Queen Luise of Prussia

The “Lady Diana” of the 19th century died 200 years ago.

by Pia Reutter

She is regarded as the “mother of the nation” and was celebrated as “the most beautiful of the beautiful”: Prussia’s Queen Luise was a legendary figure in her lifetime, quasi the “Lady Diana” of the 19th century.


Intelligent she was not, instead she was beautiful, gracious, gentle, cheerful, natural, charming and unquestioningly devoted to her overburdened and often ill-tempered spouse, Prussian King Friedrich Wilhelm III. The people admired her for her simplicity and cordiality, regarded at the time as bourgeois virtues.
She was born in Hanover in 1776 as Luise Auguste Wilhelmine Amalie, Duchess of Mecklenburg-Strelitz. When she was six her mother died, which is why Luise spent the rest of her childhood with her grandmother. At the end of 1793, at the age of 17, she married Crown Prince Friedrich Wilhelm in Berlin.
Her life spanned one of the most turbulent periods in the 18th and 19th century – from the French Revolution to the beginning of the Prussian reforms. When Prussia formed an alliance with Russia, Luise met Russian Tsar Alexander I and found him charming. The tsar was also fascinated by the queen. Researchers are certain, however, that an affair between the two, often alleged by biographers, never happened.

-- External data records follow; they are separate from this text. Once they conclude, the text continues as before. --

Lemma sweep_moves_every_dead_job_witness :
  let gone := mkJob "a" "X" dead 2 1 0 3010 None None (Some 2) (Some "e2") in
  let kept := mkJob "b" "Y" pending 0 3 0 0 None None (Some 2) None in
  let st := mkJsonStore [toJSON gone; toJSON kept] [] false in
  exists st',
    DLQManager.sweepDeadToDLQ (fun _ => 4000) st = (Ok (length [gone]), st') /\
    jobsFile st' =
      List.filter (fun d => negb (bool_decide (json_state d = dead))) (jobsFile st) /\
    dlqFile st' = dlqFile st ++ (toJSON <$> [gone]) /\
    lockFile st' = false /\
    DLQManager.sweepDeadToDLQ (fun _ => 4000) st' = (Ok 0%nat, st').
Proof.
  intros gone kept st.
  apply (sweep_moves_every_dead_job (fun _ => 4000) st [gone]).
  - reflexivity.
  - vm_compute. apply NoDup_cons. split.
    + intros H. apply list_elem_of_singleton in H. discriminate.
    + apply NoDup_singleton.
  - reflexivity.
Defined.

(** ** Executor: the error excerpt *)

Lemma length_append (s1 s2 : string) :
  String.length (s1 +:+ s2) = (String.length s1 + String.length s2)%nat.
Proof.
  induction s1 as [|c s1 IH]; [reflexivity|].
  change (String c s1 +:+ s2) with (String c (s1 +:+ s2)).
  cbn [String.length Nat.add]. f_equal. exact IH.
Qed.

Lemma length_substring0 (n : nat) (s : string) :
  String.length (String.substring 0 n s) = Nat.min n (String.length s).
Proof.
  revert n. induction s as [|c s IH]; intros n; destruct n; cbn; try reflexivity.
  f_equal. apply IH.
Qed.

Lemma substring0_prefix (n : nat) (s : string) :
  String.prefix (String.substring 0 n s) s = true.
Proof.
  revert n. induction s as [|c s IH]; intros n; destruct n; cbn; try reflexivity.
  destruct (Ascii.ascii_dec c c) as [_|Hne]; [apply IH | contradiction].
Qed.

(** X29.  [truncate] keeps its bound from 3 on.  For [max >= 3] the
    result is never longer than [max]: a string within the bound is
    returned as it is, a longer one is cut to its first [max - 3]
    characters followed by three dots, which makes exactly [max]. *)
Theorem truncate_keeps_its_bound :
  forall (s : string) (max : Z),
    3 <= max ->
    Z.of_nat (String.length (truncate s max)) <= max /\
    (Z.of_nat (String.length s) <= max -> truncate s max = s) /\
    (max < Z.of_nat (String.length s) ->
       exists head,
         truncate s max = head +:+ "..." /\
         String.prefix head s = true /\
         Z.of_nat (String.length head) = max - 3).
Proof.
  intros s max Hmax. unfold truncate.
  destruct (Z.leb_spec (Z.of_nat (String.length s)) max) as [Hle|Hgt].
  - split; [exact Hle|]. split; [reflexivity | lia].
  - assert (Hslice : slice0 s (max - 3) =
                     String.substring 0 (Z.to_nat (max - 3)) s).
    { unfold slice0. destruct (Z.ltb_spec (max - 3) 0) as [Hneg|_]; [lia|].
      rewrite Z.min_l by lia. reflexivity. }
    assert (Hlen : Z.of_nat (String.length (slice0 s (max - 3))) = max - 3).
    { rewrite Hslice, length_substring0. lia. }
    split; [rewrite length_append; cbn [String.length]; lia|].
    split; [lia|]. intros _. exists (slice0 s (max - 3)).
    split; [reflexivity|]. split; [|exact Hlen].
    rewrite Hslice. apply substring0_prefix.
Qed.

Lemma truncate_keeps_its_bound_witness :
  Z.of_nat (String.length (truncate "No such file" 9)) <= 9 /\
  (Z.of_nat (String.length "No such file") <= 9 ->
     truncate "No such file" 9 = "No such file") /\
  (9 < Z.of_nat (String.length "No such file") ->
     exists head,
       truncate "No such file" 9 = head +:+ "..." /\
       String.prefix head "No such file" = true /\
       Z.of_nat (String.length head) = 9 - 3).
Proof.
  apply (truncate_keeps_its_bound "No such file" 9). lia.
Defined.
(** ** Invariants of the process *)

(** Everything enqueued was dequeued, in the same order, or is still in the
    queue. *)
Definition fifo (p : Process) : Prop :=
  put_log (state p) = get_log (state p) ++ queue (state p).

(** The execution thread runs as long as it has dequeued work items only;
    it has finished right after the first sentinel; it has died only of an
    exception that leaves the loop. *)
Definition thread_consistent (env : Env) (p : Process) : Prop :=
  match execution_thread p with
  | ThreadRunning =>
      get_log (state p) = map Work (work_items (get_log (state p)))
  | ThreadFinished =>
      get_log (state p) =
        map Work (work_items (get_log (state p))) ++ [Quit]
  | ThreadDied e => leaves_the_loop env e
  end.

Definition join_consistent (p : Process) : Prop :=
  joiner p = JoinReturned → thread_ended (execution_thread p) = true.

Definition consistent (env : Env) (p : Process) : Prop :=
  fifo p ∧ thread_consistent env p ∧ join_consistent p.

(** Whether the input serde returns on the payload of an item. *)
Definition decodable (env : Env) (item : InternalMessage) : bool :=
  match deserialize env (serde item) (data (message item)) with
  | Returns _ => true
  | Raises _ => false
  end.

(** The calls of the user function that dequeued entries account for: one
    for each work item whose payload the input serde decodes. *)
Definition calls_due (env : Env) (entries : list queue_entry) : nat :=
  length (List.filter (decodable env) (work_items entries)).

(** Every item taken from the queue has been given to the input serde and,
    where that returned, to the user function, once: the user function was
    called as often as there are decodable items among those dequeued. *)
Definition every_item_attempted (env : Env) (s : State) : Prop :=
  invocations s = calls_due env (get_log s).

(** The calls of the user function and the history of the dequeued entries
    are as before. *)
Definition same_calls (s s' : State) : Prop :=
  invocations s' = invocations s ∧ get_log s' = get_log s.

(** ** The claims on the threads, as properties of a configuration *)


(** No exception ends the execution thread. *)
Definition worker_survives (cfg : Config) (env : Env) : Prop :=
  ∀ now schedule p e,
    run cfg env schedule (initial_process cfg now) = Some p →
    execution_thread p ≠ ThreadDied e.

(** Once [join] has returned, the items enqueued before the sentinel have
    all been dequeued and handled, followed by the sentinel, and nothing
    else: the user function has been called once for each of them that the
    input serde could decode. *)
Definition join_waits_for_all (cfg : Config) (env : Env) : Prop :=
  ∀ now schedule p items rest,
    run cfg env schedule (initial_process cfg now) = Some p →
    put_log (state p) = map Work items ++ Quit :: rest →
    joiner p = JoinReturned →
    get_log (state p) = map Work items ++ [Quit] ∧ queue (state p) = rest
    ∧ invocations (state p) = length (List.filter (decodable env) items).

(** Two deliveries, [join], one turn of the loop in which the user function
    calls [sys.exit], and the return of [join]. *)
Definition run_with_sys_exit : option Process :=
  let cfg := sample_config ATLEAST_ONCE true None in
  run cfg (sample_env calls_sys_exit)
      [Deliver DEFAULT_SERIALIZER sample_consumer (sample_message x01);
       Deliver DEFAULT_SERIALIZER sample_consumer (sample_message x02);
       JoinPut; WorkerTurn; JoinReturn]
      (initial_process cfg 100).

(** The value of a counter of this instance. *)
Definition counter (cfg : Config) (metric : string) (s : State) : Q :=
  read_cell (counter_values (stats_class s)) metric (metrics_labels cfg).

(** The messages whose handling has ended in one of the three ways the
    loop counts last: successfully processed, a user exception, a system
    exception. *)
Definition outcomes (cfg : Config) (s : State) : Q :=
  (counter cfg TOTAL_SUCCESSFULLY_PROCESSED s
   + counter cfg TOTAL_USER_EXCEPTIONS s
   + counter cfg TOTAL_SYSTEM_EXCEPTIONS s)%Q.
(** The instance and the commands sent after a sequence of events.  An
    exception raised by a callback is reported by the host and the next event
    is handled on the instance as the callback left it. *)
Fixpoint dispatch (es : list event) (s : OkPushyTool) : OkPushyTool * list call :=
  match es with
  | [] => (s, [])
  | e :: es' =>
      let '(_, s1, t1) := run (handle e) s in
      let '(s2, t2) := dispatch es' s1 in
      (s2, t1 ++ t2)
  end.

(** ** Vocabulary of the properties *)

(** [cmds.move] and [cmds.scale] with the components of a vector. *)
Definition move_to (v : MVector) (item : string) : call :=
  Move (MVector.x v) (MVector.y v) (MVector.z v) item.
Definition scale_to (v : MVector) (item : string) : call :=
  Scale (MVector.x v) (MVector.y v) (MVector.z v) item.

Definition is_open (c : call) : bool :=
  match c with UndoOpenChunk => true | _ => false end.
Definition is_close (c : call) : bool :=
  match c with UndoCloseChunk => true | _ => false end.
Definition is_move (c : call) : bool :=
  match c with Move _ _ _ _ => true | _ => false end.
Definition is_scale (c : call) : bool :=
  match c with Scale _ _ _ _ => true | _ => false end.
(** The commands that change the scene. *)
Definition is_mutation (c : call) : bool := is_move c || is_scale c.

(** How many undo chunks a trace opens, and how many it closes. *)
Definition opens (t : list call) : nat := length (filter (fun c => is_open c = true) t).
Definition closes (t : list call) : nat := length (filter (fun c => is_close c = true) t).

(** The drag delta of [on_drag], from the x coordinates of the drag point
    and of the anchor point. *)
Definition delta (drag_x anchor_x : float) : float :=
  ((drag_x - anchor_x) * SENSITIVITY)%float.

(** The per-target data agree with the targets. *)
Definition consistent (s : OkPushyTool) : Prop :=
  length (initial_positions s) = length (selection s)
  /\ (is_ortho s = false -> length (initial_vectors s) = length (selection s))
  /\ (forall item, is_Some (initial_scales s !! item) -> item ∈ selection s).

(** Identifiers, as the tool tells them apart. *)
Definition is_component (item : string) : bool := str_in "." item.
Definition is_face_or_edge (item : string) : bool := str_in ".f[" item || str_in ".e[" item.
Definition is_vertex (item : string) : bool := str_in ".vtx[" item.

(** The nodes whose bounding box a perspective press asks for (line 152). *)
Definition bbox_nodes (cmds : Maya) (s : OkPushyTool) : list string :=
  if is_component_mode s then selection s
  else list_or (listRelatives_shapes_fullPath cmds (selection s)) (selection s).

(** No model panel has the focus (line 103). *)
Definition no_viewport (cmds : Maya) : bool :=
  negb (truthy_str (getPanel_withFocus cmds))
  || negb (str_in "modelPanel" (getPanel_typeOf cmds (default "" (getPanel_withFocus cmds)))).

(** The targets [on_press] resolves from the raw selection (lines 115-131). *)
Definition resolved (cmds : Maya) : list string :=
  let selection_raw := ls_selection cmds in
  if existsb is_component selection_raw then
    if existsb is_face_or_edge selection_raw then
      ls_flatten cmds (polyListComponentConversion_toVertex cmds selection_raw)
    else selection_raw
  else ls_transform cmds selection_raw.

(** The three ways [on_press] can end: it returns without arming, it raises,
    or it arms the session. *)
Inductive press_outcome (cmds : Maya) (s : OkPushyTool)
  : result unit -> OkPushyTool -> list call -> Prop :=
| press_aborted s' :
    is_ready s' = false ->
    former_context s' = former_context s ->
    (no_viewport cmds = false -> ls_selection cmds <> [] -> selection s' <> [] ->
     is_ortho s' = false
     /\ truthy_list (exactWorldBoundingBox cmds (bbox_nodes cmds s')) = false) ->
    press_outcome cmds s (Ok tt) s' [UndoOpenChunk; UndoCloseChunk]
| press_raised e s' :
    is_ready s' = false ->
    former_context s' = former_context s ->
    no_viewport cmds = false ->
    press_outcome cmds s (Raise e) s' [UndoOpenChunk]
| press_armed s' :
    is_ready s' = true ->
    former_context s' = former_context s ->
    consistent s' ->
    no_viewport cmds = false ->
    ls_selection cmds <> [] ->
    selection s' = resolved cmds ->
    selection s' <> [] ->
    is_component_mode s' = existsb is_component (ls_selection cmds) ->
    (is_ortho s' = true -> initial_scales s' = ∅) ->
    (scale_compensate s' && negb (is_component_mode s') = false -> initial_scales s' = ∅) ->
    (is_ortho s' = false ->
     truthy_list (exactWorldBoundingBox cmds (bbox_nodes cmds s')) = true
     /\ initial_vectors s' =
        map (fun pos => MVector.sub pos (initial_avg_pos s')) (initial_positions s')
     /\ cam_to_avg_vec s' = MVector.sub (initial_avg_pos s') (camera_pos s')) ->
    anchor_point s' = draggerContext_anchorPoint cmds ->
    press_outcome cmds s (Ok tt) s' [UndoOpenChunk].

Queen Luise was considered to be a great support to her spouse and aided him in making decisions, but her role in the Peace Treaty of Tilsit in 1807 has been politically overestimated.
Luise asked Napoleon to show restraint with the terms of the peace treaty. But this appeal went unheard. This did not hurt Luise’s reputation. After her death following a lung infection in 1810, thousands followed her funeral procession. Her early death was seen as the death of a martyr, with which German nationalists justified their hostility to France. Prussia’s victory over French in 1870-71 was also regarded as late revenge for her death. Even the National Socialists saw her as the founder of their empire more than a 100 years later.
Berlin and the state of Brandenburg are celebrating their famous “daughter” with numerous special events through spring and summer 2010.